En la vorágine de despropósitos a la que se ha acostumbrado la Argentina, a veces nos cuesta calibrar la gravedad de ciertas cosas. Las tormentas de Twitter tienden a igualar y confundir, como si todo tuviera la misma dimensión en el ring de la polémica y el escándalo. En ese paisaje de altisonancia, el mensaje de claro tono intimidatorio que le envió el ministro de Seguridad de la Nación a Nik es mucho más que una provocación convertida en trending topic.
Es, en realidad, un episodio escalofriante, que desnuda una cultura del poder, en la que el atropello y el abuso se ejercen con naturalidad. En 280 caracteres, el ministro de Seguridad envió una advertencia amenazante a uno de los humoristas y dibujantes más talentosos de la Argentina. Pero pasó cualquier raya al aludir al colegio al que concurren sus hijas. No solo reincidió en el tono patoteril y pendenciero que suele cultivar.

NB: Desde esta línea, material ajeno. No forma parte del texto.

(* ===== verification/LifecycleTheorems.v ===== *)
(** * What the goroutines of the service keep true ([Lifecycle.v])

    The invariants of every interleaving of loops, refreshes, retries and
    [Close]: what is kept of a queue is committed together, and its epoch only
    grows, and grows exactly with what clients can see of its configuration.
    [stepped] has the ways a goroutine steps. *)

From Stdlib Require Import ZArith Lia Ascii String.
From stdpp Require Import base tactics list strings gmap sets.
From S2P Require Import DnsSd Urf Routing.
From S2P Require Import Prelude GoString GoError GoTime GoUrl Goipp IppAttrs MediaCatalog Normalizer Formats Messages.
From S2P Require Import Configuration PrinterDescription Capabilities CapabilityProofs Discovery CapabilityTheorems DiscoveryTheorems.
From S2P Require Import Publisher Lifecycle.

Section theorems.
Context `{G : GoippLib} `{U : UUIDs} `{R : MapRange} `{I : IPLiterals} `{Sim : Similarity} {P : Type} `{Pub : Publisher P}.
Context (cfg : Config) (startedAt : time).
Implicit Types (s : Service P) (w : World P) (h : queueHealth).

(** ** What a step does to the service *)

(** The part of the health a refresh commits. *)
Definition of_profiles (profiles : CapabilityProfiles) (warnings : list string) h : Prop :=
  OrdinaryReady h = prReady (pfOrdinary profiles) /\ AirPrintReady h = prReady (pfAirPrint profiles) /\
  AirPrintReason h = prReason (pfAirPrint profiles) /\ IPPEverywhereReady h = prReady (pfIPPEverywhere profiles) /\
  IPPEverywhereReason h = prReason (pfIPPEverywhere profiles) /\ IPPEligible h = prReady (pfIPPEverywhere profiles) /\
  ProfileWarnings h = warnings.
Definition health_of (queue : string) s : queueHealth := default no_health (health s !! queue).
Definition same_profiles h h' : Prop := forall profiles warnings, of_profiles profiles warnings h -> of_profiles profiles warnings h'.

(** A step that is no commit. *)
Record same_core s s' : Prop := {
  sc_epochs : configChangedAt s' = configChangedAt s;
  sc_capabilities : capabilities s' = capabilities s;
  sc_models : capabilityModels s' = capabilityModels s;
  sc_health queue : same_profiles (health_of queue s) (health_of queue s')
}.
Lemma same_core_refl s : same_core s s.
Proof. split; try done. intros q p ws H; exact H. Qed.
Lemma same_core_trans s1 s2 s3 : same_core s1 s2 -> same_core s2 s3 -> same_core s1 s3.
Proof. intros [E1 C1 M1 H1] [E2 C2 M2 H2]. split; [congruence..|]. intros q p ws H. by apply H2, H1. Qed.
Lemma same_core_health queue f s : (forall h, same_profiles h (f h)) -> same_core s (on_health queue f s).
Proof.
  intros Hf. split; try done. intros q. unfold health_of, on_health, set_health, set_committed. cbn [health].
  destruct (decide (q = queue)) as [->|Hq]; [rewrite lookup_insert_eq; apply Hf|]. rewrite lookup_insert_ne by congruence. intros p ws H; exact H.
Qed.
Lemma same_core_record queue now status s : same_core s (recordDNSStatus queue now status s).
Proof. apply same_core_health. intros h p ws H; exact H. Qed.
Lemma same_core_retrying queue b s : same_core s (set_retrying queue b s).
Proof. split; try done. intros q p ws H; exact H. Qed.
Lemma same_core_publishers ps s : same_core s (set_publishers ps s).
Proof. split; try done. intros q p ws H; exact H. Qed.
Lemma same_core_flags r f c s : same_core s (set_flags r f c s).
Proof. split; try done. intros q p ws H; exact H. Qed.
Lemma same_core_attempted queue now err s : same_core s (on_health queue (attempted now err) s).
Proof. apply same_core_health. intros h p ws H; exact H. Qed.
#[local] Hint Resolve same_core_refl same_core_record same_core_retrying same_core_publishers same_core_flags
  same_core_attempted : core.

(** What a step does to the loops, when it begins no refresh. *)
Inductive loops_stepped (t : nat) (e : event) (w : World P) : gmap nat (nat * loop) -> gset nat -> Prop :=
| loops_refused caller : closing (w_service w) = true -> e = StartRefreshLoop caller \/ e = StartMaintenanceLoop caller ->
    loops_stepped t e w (w_loops w) (w_ended w)
| loops_begun caller l : closing (w_service w) = false -> w_threads w !! t = None -> w_loops w !! t = None ->
    l = RefreshLoop (map fst (range (Printers cfg))) \/ l = MaintenanceLoop true ->
    loops_stepped t e w (<[t := (caller, l)]> (w_loops w)) (w_ended w)
| loops_ended caller : e = EndCaller caller -> loops_stepped t e w (w_loops w) ({[caller]} ∪ w_ended w)
| loops_turn caller l l' : w_threads w !! t = None -> w_loops w !! t = Some (caller, l) ->
    loop_step e (loop_done caller w) l (w_service w) = Some (Some l') -> launches l = None -> begins l = None ->
    loops_stepped t e w (<[t := (caller, l')]> (w_loops w)) (w_ended w)
| loops_left caller l : w_threads w !! t = None -> w_loops w !! t = Some (caller, l) -> e = Leave -> loop_done caller w = true ->
    loops_stepped t e w (delete t (w_loops w)) (w_ended w)
| loops_launched caller queue queues : e = Turn -> w_threads w !! t = None -> w_loops w !! t = Some (caller, RefreshLoop (queue :: queues)) ->
    loops_stepped t e w
      (<[next_goroutine w := (caller, QueueLoop queue Opening)]> (<[t := (caller, RefreshLoop queues)]> (w_loops w))) (w_ended w).
(** A refresh of the start of the service, or one that a loop begins. *)
Inductive begun (t : nat) (e : event) (w : World P) (queue : string) : gmap nat (nat * loop) -> Prop :=
| begun_alone printer : e = StartRefresh queue -> w_loops w !! t = None -> Printers cfg !! queue = Some printer -> begun t e w queue (w_loops w)
| begun_by_loop caller : e = Turn -> w_loops w !! t = Some (caller, QueueLoop queue Due) ->
    begun t e w queue (<[t := (caller, QueueLoop queue Selecting)]> (w_loops w)).
Definition is_stage (e : event) : Prop :=
  match e with
  | Answer _ _ _ | Commit _ _ | Sync _ _ | Call _ | Record_ _ | Schedule | End_ _ | Timer | Cancel => True
  | _ => False
  end.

Sino que se metió con menores completamente ajenos a cualquier controversia o desacuerdo. Lo hizo con la brutalidad que solo se permiten quienes conciben el poder como una patente de impunidad. No se trata de una frase aislada; tampoco de una mera bravuconada. La reacción del ministro ante un ciudadano que expresó, con todo derecho, una crítica al Gobierno, confirma una larga tradición de intolerancia ejercida desde el kirchnerismo.
El mensaje es muy perturbador, porque desde una posición de poder se avasalla a un individuo, se lo señala con el dedo y se le notifica, como en las películas de la mafia, que “sabemos a qué colegio van tus hijos”. No puede analizarse el episodio sin reparar en el contexto político. La patoteada surge de un gobierno que viene de sufrir una derrota electoral y que está a punto de enfrentar otra elección decisiva.
Lo protagoniza, además, uno de los ministros que acaba de asumir, y que se suponía que venía a aportar un “volumen político” que hasta ahora había escaseado. Las preguntas, entonces, son inevitables: si esta es la reacción de un gobierno debilitado, que intenta mostrarse receptivo a las demandas ciudadanas, que dice que está dispuesto a escuchar y que busca sintonizar con las exigencias del electorado, ¿Cómo ejercerían el poder si se sintieran fortalecidos?
Además, ¿Cómo reaccionarían ante las críticas si se creyeran invencibles? Si en plena campaña electoral, exigido como está el Gobierno de no cometer ni el más mínimo error; obligado, incluso, a sobreactuar su versión más amigable, se incurre en una barrabasada tan burda, ¿qué límites respetarían si dieran vuelta la elección? Tal vez haya que preguntarlo sin rodeos ni eufemismos.
Si nada menos que el ministro de Seguridad intimida a una figura como Nik en el momento de mayor vulnerabilidad del Gobierno, ¿A cuántos jueces y fiscales apretarían si se sintieran más holgados en el poder?, ¿Qué suerte correrían las instituciones que intenten contener cualquier abuso de poder? El abuso de poder es siempre peligroso e injustificable, pero cuando se ejerce, además, con falsedades, adquiere una dimensión aún más desoladora.
Al analizar el texto del ministro, es inevitable encontrar reminiscencias de una Argentina del pasado, en la que se utilizaba el lenguaje como una herramienta del miedo y en la que la violencia siempre empezaba en “los mensajes”. Lo de antes de ayer no fue otra frase descabellada ni otra excentricidad patoteril de un funcionario que nos tiene acostumbrados a ejercer la extralimitación.
En definitiva, es la confesión de un modo de entender el poder y la política. Y es que desde la cima del Gobierno nacional se ha avalado con silencio el atropello del ministro. En ese sentido, saben que no les conviene; acaso le reprochen la falta de timing y de oportunidad. Pero muestra esa concepción de un poder endogámico, lindero con la violencia y desconectado de los ciudadanos.